Une secousse puissante ou prolongée, un bruit sourd et inhabituel ou encore une chute rapide du niveau de la mer ou le retrait rapide de la mer sont des signes naturels avant coureurs de l’arrivée imminente de vagues de tsunami. Dans ce cas, évacuez rapidement les bords de mer sans attendre la diffusion d’une alerte officielle !
Le littoral abrite près de 75 % de la population sur moins de 1 km de large, ce qui augmente la vulnérabilité et justifie des dispositifs d’alerte renforcés.
La France continentale, notamment la côte atlantique, reste vulnérable à des tsunamis transatlantiques, comme celui de 1755 suite au séisme de Lisbonne.

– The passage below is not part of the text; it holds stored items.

(* ===== verification/BaseProps.v ===== *)
(** * Properties of the priority queue, the channel model and the device

    The theorems about pqueue.c, channel_model.c and ssd.c, each followed by an
    instance: for the queue, the lines of an FTL ordered by their valid pages. *)

From stdpp Require Import prelude list.
From Stdlib Require Import ZArith Lia.
From S2P Require Import Prelude ChannelModel Pqueue SsdConfig Ssd ConvFtl ConvInv Toy.

(** ** The priority queue *)

Definition toy_lines : list line := [Line 0 0 9 0; Line 1 0 4 0; Line 2 0 7 0; Line 3 0 4 0].
Definition toy_empty : pqueue := Pqueue 1 5 5 (zrepeat 5 0).

Lemma toy_empty_ok : pq_ok toy_lines toy_empty.
Proof.
  split; try done; simpl; try lia. intros p j Hc Hj. unfold child in Hc. simpl in *. lia.
Qed.

Lemma toy_node x : 0 <= x < 4 -> line_node toy_lines x.
Proof.
  intros Hx. assert (x = 0 \/ x = 1 \/ x = 2 \/ x = 3) as [->|[->|[->| ->]]] by lia;
    eexists; (split; [reflexivity|]); unfold queueable; simpl; lia.
Qed.

(** The queue of the four lines. *)
Lemma toy_full :
  exists st q, pq_ok st q /\ frame toy_lines st /\ q.(pq_size) = 5 /\ forall y, in_pq q y <-> 0 <= y < 4.
Proof.
  enough (forall n, 0 <= n <= 4 -> exists st q, pq_ok st q /\ frame toy_lines st /\
    q.(pq_size) = n + 1 /\ q.(pq_avail) = 5 /\ forall y, in_pq q y <-> 0 <= y < n) as Hn.
  { destruct (Hn 4) as (st & q & ? & ? & ? & _ & ?); [lia|]. by exists st, q. }
  intros n [Hn0 Hn4]. revert Hn4. pattern n. apply natlike_ind; [| |done]; clear n Hn0.
  - intros _. exists toy_lines, toy_empty. split; [apply toy_empty_ok|]. do 3 (split; [done|]).
    intros y. split; [intros (j & Hj & _); simpl in Hj; lia|lia].
  - intros n Hn IH Hn4. destruct IH as (st & q & Hq & Hfr & Hsz & Hav & Hin); [lia|].
    destruct (okp_inv _ _ (pqueue_insert_spec st q n Hq ltac:(apply (frame_node _ _ n Hfr), toy_node; lia)
      ltac:(rewrite Hin; lia) ltac:(lia))) as ([[rc oq] st'] & _ & _ & q' & _ & (H1 & H2 & H3) & _ & H4 & H5).
    exists st', q'. split; [done|]. split; [by etrans|]. split; [lia|]. split; [lia|].
    intros y. rewrite H3, Hin. lia.
Qed.

(** An insertion into a queue with room succeeds: the queue holds the old
    elements and the new one, is a heap again with its positions right, and
    touches nothing but positions of its elements. *)
Theorem pqueue_insert_correct `{CB : PqCallbacks St, LW : !PqLaws St} (st : St) q x :
  pq_ok st q -> node_ok st x -> ~ in_pq q x -> q.(pq_size) < q.(pq_avail) ->
  okp (pqueue_insert (Some q) x st) (fun '(rc, oq, st') =>
    rc = 0 /\ exists q', oq = Some q' /\ pq_upd st (fun y => y = x \/ in_pq q y) st' q' /\
    pos_kept st st' (fun y => y = x \/ in_pq q y) /\
    q'.(pq_size) = q.(pq_size) + 1 /\ q'.(pq_avail) = q.(pq_avail)).
Proof. apply pqueue_insert_spec. Qed.

Lemma pqueue_insert_correct_witness :
  okp (pqueue_insert (Some toy_empty) 2 toy_lines) (fun '(rc, oq, st') =>
    rc = 0 /\ exists q', oq = Some q' /\ pq_upd toy_lines (fun y => y = 2 \/ in_pq toy_empty y) st' q' /\
    pos_kept toy_lines st' (fun y => y = 2 \/ in_pq toy_empty y) /\ q'.(pq_size) = 2 /\ q'.(pq_avail) = 5).
Proof.
  apply (pqueue_insert_correct toy_lines toy_empty 2); [apply toy_empty_ok|apply toy_node; lia| |simpl; lia].
  intros (j & Hj & _). simpl in Hj. lia.
Defined.

(** C15: a pop of a queue that holds something takes out an element that no
    other beats, and leaves a heap of the others. *)
Theorem pqueue_pop_correct `{CB : PqCallbacks St, LW : !PqLaws St} (st : St) q :
  pq_ok st q -> 1 < q.(pq_size) ->
  okp (pqueue_pop (Some q) st) (fun '(o, oq, st') =>
    exists x q', o = Some x /\ oq = Some q' /\ in_pq q x /\
    (forall y, in_pq q y -> cmppri (pri_of st x) (pri_of st y) = false) /\
    pq_upd st (fun y => in_pq q y /\ y <> x) st' q' /\ pos_kept st st' (in_pq q) /\
    q'.(pq_size) = q.(pq_size) - 1).
Proof.
  intros. eapply okp_mono; [by apply pqueue_pop_spec|].
  intros [[o oq] st'] (x & q' & ? & ? & ? & _ & ? & ? & ? & ? & _). by exists x, q'.
Qed.

Lemma pqueue_pop_correct_witness :
  exists st q, q.(pq_size) = 5 /\ okp (pqueue_pop (Some q) st) (fun '(o, oq, st') =>
    exists x q', o = Some x /\ oq = Some q' /\ in_pq q x /\
    (forall y, in_pq q y -> cmppri (pri_of st x) (pri_of st y) = false) /\
    pq_upd st (fun y => in_pq q y /\ y <> x) st' q' /\ pos_kept st st' (in_pq q) /\
    q'.(pq_size) = q.(pq_size) - 1).
Proof.
  destruct toy_full as (st & q & Hq & _ & Hsz & _). exists st, q. split; [exact Hsz|].
  apply (pqueue_pop_correct st q Hq). rewrite Hsz. lia.
Defined.

(** The removal of an element of the queue leaves a heap of the others. *)
Theorem pqueue_remove_correct `{CB : PqCallbacks St, LW : !PqLaws St} (st : St) q x :
  pq_ok st q -> in_pq q x ->
  okp (pqueue_remove (Some q) x st) (fun '(rc, oq, st') =>
    rc = 0 /\ exists q', oq = Some q' /\ pq_upd st (fun y => in_pq q y /\ y <> x) st' q' /\
    pos_kept st st' (in_pq q) /\ q'.(pq_size) = q.(pq_size) - 1).
Proof.
  intros. eapply okp_mono; [by apply pqueue_remove_spec|].
  intros [[rc oq] st'] (? & q' & ? & ? & ? & ? & _). split; [done|]. by exists q'.
Qed.

Lemma pqueue_remove_correct_witness :
  exists st q, okp (pqueue_remove (Some q) 1 st) (fun '(rc, oq, st') =>
    rc = 0 /\ exists q', oq = Some q' /\ pq_upd st (fun y => in_pq q y /\ y <> 1) st' q' /\
    pos_kept st st' (in_pq q) /\ q'.(pq_size) = q.(pq_size) - 1).
Proof.
  destruct toy_full as (st & q & Hq & _ & Hsz & Hin). exists st, q.
  apply (pqueue_remove_correct st q 1 Hq). apply Hin. lia.
Defined.

(** A change of priority gives the element its new priority and restores
    the heap of the same elements, up or down. *)
Theorem pqueue_change_priority_correct `{CB : PqCallbacks St, LW : !PqLaws St} (st : St) q v x :
  pq_ok st q -> in_pq q x -> pri_ok v ->
  okp (pqueue_change_priority (Some q) v x st) (fun '(oq, st') =>
    exists q', oq = Some q' /\ pq_upd (put_pri st x v) (in_pq q) st' q' /\
    pri_of st' x = v /\ pos_kept st st' (in_pq q) /\ q'.(pq_size) = q.(pq_size)).
Proof.
  intros Hq Hx Hv. eapply okp_mono; [by apply pqueue_change_priority_spec|].
  intros [oq st'] (q' & ? & Hu & ? & ? & _). exists q'. split; [done|]. split; [done|]. split; [|done].
  destruct Hu as (_ & Hfr & _). rewrite (frame_pri _ _ x Hfr).
  apply put_pri_law; [|done]. by apply (pq_index st q x Hq Hx).
Qed.

Lemma pqueue_change_priority_correct_witness :
  exists st q, okp (pqueue_change_priority (Some q) 8 1 st) (fun '(oq, st') =>
    exists q', oq = Some q' /\ pq_upd (put_pri st 1 8) (in_pq q) st' q' /\
    pri_of st' 1 = 8 /\ pos_kept st st' (in_pq q) /\ q'.(pq_size) = q.(pq_size)).
Proof.
  destruct toy_full as (st & q & Hq & _ & Hsz & Hin). exists st, q.
  apply (pqueue_change_priority_correct st q 8 1 Hq); [apply Hin; lia|simpl; lia].
Defined.

(** C18: [pqueue_is_valid] terminates on any array whose elements can be read,
    and answers whether it is a heap. *)
Theorem pqueue_is_valid_correct `{CB : PqCallbacks St, LW : !PqLaws St} (st : St) q :
  readable st q ->
  okp (pqueue_is_valid q st) (fun b => b = true <-> heap (prio st q.(pq_d)) q.(pq_size)).
Proof. apply pqueue_is_valid_spec. Qed.

Lemma pqueue_is_valid_correct_witness :
  exists st q, okp (pqueue_is_valid q st) (fun b => b = true <-> heap (prio st q.(pq_d)) q.(pq_size)).
Proof.
  destruct toy_full as (st & q & Hq & _). exists st, q.
  exact (pqueue_is_valid_correct st q (pq_ok_readable st q Hq)).
Defined.

(** ** The channel model *)

(** C19: a request never faults on a sound channel, and is characterised: a
    late one, or one beyond the ring, moves the clock only; any other draws
    its credits greedily from the slot of its arrival on, and completes after
    the bare transfer time and the slots it waited beyond the minimum. *)
Theorem chmodel_request_correct `{CC : ChanConfig} ch now request_time len :
  chan_ok ch ->
  okp (chmodel_request now ch request_time len) (fun '(ch', tdone) =>
    chan_ok ch' /\ requested ch now request_time len ch' tdone).
Proof. apply chmodel_request_spec. Qed.

Definition toy_channel : channel_model := Channel 0 0 0 26 0 152 (zrepeat 16 26).

Lemma toy_channel_ok : chan_ok toy_channel.
Proof.
  split; try done; simpl.
  - intros i c ->%zlookup_zrepeat. lia.
  - intros k Hk. unfold slot; simpl. apply zlookup_zrepeat_lt.
    exact (slot_idx_range (H := toy_chan) 0 k).
Qed.

Lemma chmodel_request_correct_witness :
  okp (chmodel_request 9000 toy_channel 17000 16384) (fun '(ch', tdone) =>
    chan_ok ch' /\ requested toy_channel 9000 17000 16384 ch' tdone).
Proof. exact (chmodel_request_correct toy_channel 9000 17000 16384 toy_channel_ok). Defined.

(** For a bandwidth of 31 to 7811 MB/s the initialisation gives a sound
    channel whose slots hold the credits of that bandwidth. *)
Theorem chmodel_init_correct `{CC : ChanConfig} bandwidth :
  31 <= bandwidth <= 7811 ->
  okp (chmodel_init bandwidth) (fun ch => chan_ok ch /\ ch.(cur_time) = 0 /\
    ch.(max_credits) = ((bandwidth * 1048576 * 4000) `div` 1000000000) `div` 128).
Proof. apply chmodel_init_ok. Qed.

Lemma chmodel_init_correct_witness :
  okp (chmodel_init 800) (fun ch => chan_ok ch /\ ch.(cur_time) = 0 /\
    ch.(max_credits) = ((800 * 1048576 * 4000) `div` 1000000000) `div` 128).
Proof. apply (chmodel_init_correct 800). lia. Defined.

(** ** The device *)

(** C21: on a sound configuration [ssd_init_params] returns, with no division
    by zero and no failed assertion, a geometry whose derived sizes are the
    exact products of the base ones, fit the fields of a physical address, and
    whose pages cover the capacity of the partition. *)
Theorem ssd_init_params_correct `{SC : SsdConfig} capacity nparts :
  config_ok -> fits capacity nparts ->
  okp (ssd_init_params capacity nparts) (geometry_of capacity nparts).
Proof. apply ssd_init_params_ok. Qed.

(** A 970 PRO of 60 GB in four partitions. *)
Lemma samsung_fits : fits (H := samsung_970pro) (GB 60) 4.
Proof.
  split; try (vm_compute; congruence).
  - split; [done|by exists 2].
  - vm_compute; split; congruence.
Qed.

Lemma ssd_init_params_correct_witness :
  okp (ssd_init_params (H := samsung_970pro) (GB 60) 4) (geometry_of (H := samsung_970pro) (GB 60) 4).
Proof. exact (ssd_init_params_correct (SC := samsung_970pro) (GB 60) 4 samsung_970pro_ok samsung_fits). Defined.

(** A NAND command on a page of a sound device never faults; it changes no
    page, block or table, advances the time of its own die only, and that die
    is busy until the command ends (an erase or a no-op ends exactly its
    latency after the later of its start and the time the die is free). *)
Theorem ssd_advance_nand_correct `{CC : ChanConfig, CK : Clock} s ncmd h :
  params_ok s.(sd_sp) -> ssd_shape s -> link_ok s.(sd_pcie) h -> in_dev s.(sd_sp) ncmd.(nc_ppa) ->
  (ncmd.(nc_cmd) = NAND_READ -> 0 < ncmd.(nc_xfer_size) < 18446744073709551616) ->
  okp (ssd_advance_nand s ncmd h) (fun '(s', h', t) =>
    ssd_shape s' /\ same_nand s s' /\ hw_adv s.(sd_pcie) h h' /\ nand_timed s s' ncmd h t).
Proof. apply ssd_advance_nand_timed. Qed.

(** A new device of the size of Toy.v. *)
Lemma toy_device :
  exists s h, params_ok s.(sd_sp) /\ ssd_shape s /\ link_ok s.(sd_pcie) h.
Proof.
  destruct (okp_inv _ _ (ssd_init_params_ok toy_size 2 toy_config_ok toy_fits)) as (sp & _ & Hp & _).
  destruct (okp_inv _ _ (ssd_init_ok sp 0 toy_hw Hp)) as ([s h] & _ & H1 & H2 & _ & _ & H3 & _).
  exists s, h. rewrite H2. done.
Qed.

Lemma ssd_advance_nand_correct_witness :
  exists s h, let cmd := NandCmd USER_IO NAND_READ 4096 1000 true (Ppa 0 0 0 0 0 0) in
  okp (ssd_advance_nand s cmd h) (fun '(s', h', t) =>
    ssd_shape s' /\ same_nand s s' /\ hw_adv s.(sd_pcie) h h' /\ nand_timed s s' cmd h t).
Proof.
  destruct toy_device as (s & h & Hp & Hs & Hl). exists s, h. intros cmd.
  apply (ssd_advance_nand_correct s cmd h Hp Hs Hl); [|simpl; lia].
  destruct Hp. unfold in_dev. simpl. repeat split; lia.
Defined.

(** A new device is erased: every block of it has free pages only and zero
    counters, and its link and write buffer are new objects of the store, full
    and idle. *)
Theorem ssd_init_correct `{CC : ChanConfig} sp cpu h :
  params_ok sp ->
  okp (ssd_init sp cpu h) (fun '(s, h') =>
    ssd_shape s /\ s.(sd_sp) = sp /\ link_ok s.(sd_pcie) h' /\
    s.(sd_pcie) = Some (zlen h.(hw_pcie)) /\ s.(sd_write_buffer) = Some (zlen h.(hw_wbuf)) /\
    h'.(hw_wbuf) = h.(hw_wbuf) ++ [Some (buffer_init sp.(write_buffer_size))] /\
    (forall c l pl b, 0 <= c < sp.(nchs) -> 0 <= l < sp.(luns_per_ch) -> 0 <= pl < sp.(pls_per_lun) ->
       0 <= b < sp.(blks_per_pl) -> exists blk, blk_at s c l pl b = Some blk /\
         blk.(nb_ipc) = 0 /\ blk.(nb_vpc) = 0 /\ zlen blk.(nb_pg) = sp.(pgs_per_blk) /\
         Forall (fun g => g.(np_status) = PG_FREE) blk.(nb_pg))).
Proof.
  intros Hp. eapply okp_mono; [by apply ssd_init_ok|].
  intros [s h'] (H1 & H2 & H3 & H4 & H5 & H6 & _ & _ & _ & H7). do 6 (split; [done|]).
  intros c l pl b Hc Hl Hpl Hb. eexists. split; [by apply H7|]. pose proof (po_pgs _ Hp).
  do 2 (split; [done|]). simpl. split; [apply zlen_zrepeat; lia|by apply Forall_zrepeat].
Qed.

Lemma ssd_init_correct_witness :
  exists sp, okp (ssd_init sp 0 toy_hw) (fun '(s, h') =>
    ssd_shape s /\ s.(sd_sp) = sp /\ link_ok s.(sd_pcie) h' /\
    s.(sd_pcie) = Some 0 /\ s.(sd_write_buffer) = Some 0 /\
    h'.(hw_wbuf) = [Some (buffer_init sp.(write_buffer_size))] /\
    (forall c l pl b, 0 <= c < sp.(nchs) -> 0 <= l < sp.(luns_per_ch) -> 0 <= pl < sp.(pls_per_lun) ->
       0 <= b < sp.(blks_per_pl) -> exists blk, blk_at s c l pl b = Some blk /\
         blk.(nb_ipc) = 0 /\ blk.(nb_vpc) = 0 /\ zlen blk.(nb_pg) = sp.(pgs_per_blk) /\
         Forall (fun g => g.(np_status) = PG_FREE) blk.(nb_pg))).
Proof.
  destruct toy_device as (s & h & Hp & _). exists s.(sd_sp).
  exact (ssd_init_correct s.(sd_sp) 0 toy_hw Hp).
Defined.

La cartographie officielle identifie les zones à évacuer et s’appuie sur une modélisation hydraulique, mais des projets comme TSUCAL visent à affiner cette cartographie avec des scénarios plus précis.
Les sirènes installées en zone urbaine (Nouméa notamment) sont testées régulièrement pour s’assurer de leur fonctionnement et de la sensibilisation de la population.
Un tsunami est provoqué par un séisme sous marin ou côtier se produisant à faible profondeur (moins de 50 km de profondeur) et possédant une magnitude d’au moins 6,5.
Les séismes dont la magnitude dépasse 8,7 comme celui du Japon du 11 mars 2011 et celui de Sumatra du 26 décembre 2004 (Mw 9,2) induisent des tsunamis majeurs qui provoquent des inondations le long des côtes de tout le bassin océanique concerné.
Le littoral de l’Arc Méditerranéen peut être confronté à des tsunamis provoqués par des séismes majeurs survenus au large des côtes françaises, italiennes et du Maghreb. Les plages, les ports et les zones urbanisées les plus proches de la mer peuvent alors être impactés.